(** * pyro2: the unsplit Godunov flux routines

    A shallow embedding of [compressible/unsplitFluxes.py] ([unsplitFluxes],
    [interfaceStates]) and of [compressible_rk/fluxes.py] ([fluxes]).

    - numpy's float64 arithmetic is an interface ([Arith]) with two
      instances: exact rationals and IEEE binary64 (Rocq's primitive
      floats).  The programs are written once, over the interface.
    - an ndarray is its shape and its elements; an index is resolved the
      way Python does it (a negative index wraps once, anything else out of
      range raises [IndexError]).
    - arrays that the code writes in place, and the caller's data, live in
      a store; arrays that are never written after their creation are
      values.
    - the Fortran and helper modules that are not part of the sources are
      collaborators: records of functions, whose calls are logged. *)

From Stdlib Require Import ZArith QArith Qfield Lqa List String Bool Lia.
From Stdlib Require Import Floats Uint63.
Import ListNotations.
Local Open Scope Z_scope.

(** ** Arithmetic *)

(** The operations the sources apply to array elements and scalars.
    [lit] reads a decimal literal of the source text. *)
Class Arith : Type := {
  num : Type;
  lit : Q -> num;
  add : num -> num -> num;
  sub : num -> num -> num;
  mul : num -> num -> num;
  div : num -> num -> num;
  neg : num -> num;
  sqrt : num -> num;
  ltb : num -> num -> bool;
  leb : num -> num -> bool;
  eqb : num -> num -> bool
}.

(** [x == x]: true of a number, false of a value that compares with
    nothing, itself included (the NaN of binary64). *)
Definition is_num {A : Arith} (x : num) : bool := eqb x x.

(** What the comparisons of the two arithmetics share: numbers are
    ordered, one way or the other, and a value that is not a number is
    neither smaller than nor at most or at least anything. *)
Class ArithCompare (A : Arith) : Prop := {
  leb_refl_num : forall x : num, is_num x = true -> leb x x = true;
  ltb_false_leb :
    forall x y : num, is_num x = true -> is_num y = true ->
                      ltb x y = false -> leb y x = true;
  leb_true_num : forall x y : num, leb x y = true -> is_num y = true;
  ltb_true_num : forall x y : num, ltb x y = true -> is_num x = true
}.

● **Problem to solve**: Reproduce all the records, exactly and in full.

● **Solution to the problem**:
(** * pyro2: the unsplit Godunov flux routines

    A shallow embedding of [compressible/unsplitFluxes.py] ([unsplitFluxes],
    [interfaceStates]) and of [compressible_rk/fluxes.py] ([fluxes]).

    - numpy's float64 arithmetic is an interface ([Arith]) with two
      instances: exact rationals and IEEE binary64 (Rocq's primitive
      floats).  The programs are written once, over the interface.
    - an ndarray is its shape and its elements; an index is resolved the
      way Python does it (a negative index wraps once, anything else out of
      range raises [IndexError]).
    - arrays that the code writes in place, and the caller's data, live in
      a store; arrays that are never written after their creation are
      values.
    - the Fortran and helper modules that are not part of the sources are
      collaborators: records of functions, whose calls are logged. *)

From Stdlib Require Import ZArith QArith Qfield Lqa List String Bool Lia.
From Stdlib Require Import Floats Uint63.
Import ListNotations.
Local Open Scope Z_scope.

(** ** Arithmetic *)

(** The operations the sources apply to array elements and scalars.
    [lit] reads a decimal literal of the source text. *)
Class Arith : Type := {
  num : Type;
  lit : Q -> num;
  add : num -> num -> num;
  sub : num -> num -> num;
  mul : num -> num -> num;
  div : num -> num -> num;
  neg : num -> num;
  sqrt : num -> num;
  ltb : num -> num -> bool;
  leb : num -> num -> bool;
  eqb : num -> num -> bool
}.

(** [x == x]: true of a number, false of a value that compares with
    nothing, itself included (the NaN of binary64). *)
Definition is_num {A : Arith} (x : num) : bool := eqb x x.

(** What the comparisons of the two arithmetics share: numbers are
    ordered, one way or the other, and a value that is not a number is
    neither smaller than nor at most or at least anything. *)
Class ArithCompare (A : Arith) : Prop := {
  leb_refl_num : forall x : num, is_num x = true -> leb x x = true;
  ltb_false_leb :
    forall x y : num, is_num x = true -> is_num y = true ->
                      ltb x y = false -> leb y x = true;
  leb_true_num : forall x y : num, leb x y = true -> is_num y = true;
  ltb_true_num : forall x y : num, ltb x y = true -> is_num x = true
}.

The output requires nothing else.